It didn’t win Best Paper honors at FAST 08 – IIRC it was An Analysis of Latent Sector Errors in Disk Drives (the link is to the StorageMojo review of that excellent paper last month) but I really like the thinking behind Pergamum: Replacing Tape with Energy Efﬁcient, Reliable, Disk-Based Archival Storage.
Written by Mark W. Storer, Kevin M. Greenan, Ethan L. Miller (UC Santa Cruz) and Kaladhar Voruganti (NetApp) the paper discusses a prototype that
. . . is a distributed network of intelligent, disk-based, storage appliances that stores data reliably and energy-efﬁciently. While existing MAID systems keep disks idle to save energy, Pergamum adds NVRAM at each node to store data signa- tures, metadata, and other small items, allowing deferred writes, metadata requests and inter-disk data veriﬁcation to be performed while the disk is powered off.
They call the appliances tomes.
Tape: where data goes to die
One of tape’s big advantages is that it uses no power at rest.

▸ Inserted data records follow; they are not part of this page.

(* ===== verification/TaskProps.v ===== *)
(** * What the task repository promises

    The tasks of one stub are two finite maps: the messages in flight and the
    claims.  [task_rel] relates them to the keys of the database, and every
    operation of the repository implements its operation on the maps. *)

From S2P Require Import Prelude GoStd Redis Keys Types Codec Lock Env ContainerRepo TaskRepo.

Local Open Scope Z_scope.
Set Default Proof Using "Type".

(** ** Reliable commands *)

Lemma rwp_rcall_ok {R} w (c : rcmd R) Q d L :
  (exists r d1, rsem c d r d1) -> (forall r d1, rsem c d r d1 -> Q (inr r) d1 L) ->
  rwp (rcall w c) Q d L.
Proof.
  intros (r & d1 & H) HQ. apply wp_rcall; [done|]. intros e d' [_ Hno]. by destruct (Hno r d1).
Qed.

Lemma rwp_cmd_ok {R} (c : rcmd R) Q d L :
  (exists r d1, rsem c d r d1) -> (forall r d1, rsem c d r d1 -> Q (inr r) d1 L) ->
  rwp (cmd c) Q d L.
Proof.
  intros (r & d1 & H) HQ. apply wp_cmd; [done|]. intros e d' [_ Hno]. by destruct (Hno r d1).
Qed.

Ltac rwp_ok := first [apply rwp_rcall_ok | apply rwp_cmd_ok].

(** ** Keys of the tasks of a stub *)

Definition id_ok (id : string) : Prop :=
  no_colon id = true /\ id <> "stub_index" /\ id <> "claim_index".

Section task_keys.
Context (ws stub : string) (Hws : no_colon ws = true) (Hstub : no_colon stub = true).
(* ===== verification/AutoscalerProps.v ===== *)
(** * What autoscaling promises *)

From S2P Require Import Prelude GoStd Redis Keys Types Codec Lock ContainerRepo ContainerSpec.
From S2P Require Import TaskRepo TaskProps Autoscaler Samples.

Local Open Scope Z_scope.
Set Default Proof Using "Type".

(** ** Arithmetic of the scale functions *)

Lemma float64_of_int_small x : 0 <= x < 2 ^ 53 -> float64_of_int x = x.
Proof.
  intros [H0 H]. unfold float64_of_int. destruct (decide (x = 0)) as [->|]; [done|].
  rewrite (proj2 (Z.leb_le _ _)); [done|].
  assert (Z.log2 x < 53) by (apply Z.log2_lt_pow2; lia). lia.
Qed.

(** The least number of containers of [per] requests each that hold [n]. *)
Definition ceil_div (n per : Z) : Z := (n + per - 1) / per.

Lemma containers_for_ceil n per :
  0 <= n < 2 ^ 53 -> 0 < per -> containers_for n per = ceil_div n per.
Proof.
  intros Hn Hp. unfold containers_for, ceil_div.
  rewrite Z.quot_div_nonneg, Z.rem_mod_nonneg by lia.
  pose proof (Z.div_mod n per ltac:(lia)) as E. pose proof (Z.mod_pos_bound n per Hp) as B.
  assert (0 <= n / per <= n) as Q
    by (split; [apply Z.div_pos; lia|apply Z.div_le_upper_bound; nia]).
  destruct (Z.ltb_spec 0 (n mod per)).
  - rewrite wrap_i_id by (unfold in_i; lia).
    apply Z.div_unique with (n mod per - 1); [left; lia|]. lia.
  - apply Z.div_unique with (per - 1); [left; lia|]. lia.
Qed.

Lemma limited_min a b n :
  0 <= a < 2 ^ 53 -> 0 <= b < 2 ^ 53 -> 0 <= n < 2 ^ 53 -> limited a b n = Z.min (Z.min a b) n.
Proof.
  intros Ha Hb Hn. unfold limited, float64_of_i64, int_of_float.
  rewrite (proj2 (Z.ltb_ge n 0)) by lia. rewrite !float64_of_int_small by done.
  rewrite decide_True; [done|]. unfold in_i. lia.
Qed.

Lemma ceil_div_range n per : 0 <= n < 2 ^ 53 -> 0 < per -> 0 <= ceil_div n per < 2 ^ 53.
Proof.
  intros Hn Hp. unfold ceil_div. split; [apply Z.div_pos; lia|].
  destruct (decide (n = 0)) as [->|].
  - rewrite Z.div_small by lia. lia.
  - apply Z.div_lt_upper_bound; nia.
Qed.

(** ** The decision of an instance *)

(** The number of containers the instance aims at. *)
Definition aim (i : AutoscaledInstance) (desired : Z) (failed : list string) : Z :=
  if (ai_FailedContainerThreshold i <=? Z.of_nat (length failed)) || negb (ai_IsActive i)
  then 0 else desired.

Definition action_ok (i : AutoscaledInstance) (desired running pending stopping : Z)
    (failed : list string) (a : scale_action) : Prop :=
  let target := aim i desired failed in
  match a with
  | Shutdown => target = 0 /\ running = 0 /\ pending = 0 /\ stopping = 0
  | StartContainers n => 0 < n /\ running + pending + n = target
  | StopContainers n => 0 < n /\ running + pending - n = target
  | KeepContainers => running + pending = target /\
      (target <> 0 \/ running <> 0 \/ pending <> 0 \/ stopping <> 0)
  end.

Any disk-based tape replacement will have to come as close to the same ideal.
The tomes use a single hard drive, an ARM-based processor board with NIC and NVRAM. Total power use – when powered up – about 11.5 watts, less than 15k FC drive. With tighter code, a slower drive and more integration, I’d bet they could cut that in half.
The single disk drive means that tomes must be used in groups to enable distributed RAID techniques and exchange of algebraic signatures to ensure inter-disk recovery. The paper goes into those techniques in detail.
The purpose of the NVRAM is to provide low-power, persistent storage; operations such as metadata searches and signature requests do not require the unit’s drive to be spun up.
. . . the NVRAM primarily holds metadata such as algebraic signatures and index information, ﬂash writes are relatively rare; ﬂash writes coincide with disk writes.
The Ethernet interconnect is important – by using cheap unmanaged switches for fan out, high aggregate bandwidth, exceeding that of current tape libraries, is easily and inexpensively achieved. The use of power-over-Ethernet would further reduce costs, especially if the system used 4200 RPM drives.
The StorageMojo take
Most of the disk vs tape discussions look at the disk device vs tape cartridge cost issue – and they aren’t that different even today. But the tape library market is a $4-5 billion market. A disk-based alternative to slow tape libraries could take a big chunk of that.
Further, this design could be integrated into a single disk controller board, creating a disk with a single Ethernet port and incredible packaging and manufacturing economies.
If Seagate were smart they’d jump on this. This is a major opportunity to drive another significant consumer of disk drive units – without encroaching on existing OEM customer businesses. That doesn’t happen very often.
Comments welcome, as always. Pergamum was an ancient Greek city known for its sizable library, second only to the library of Alexandria.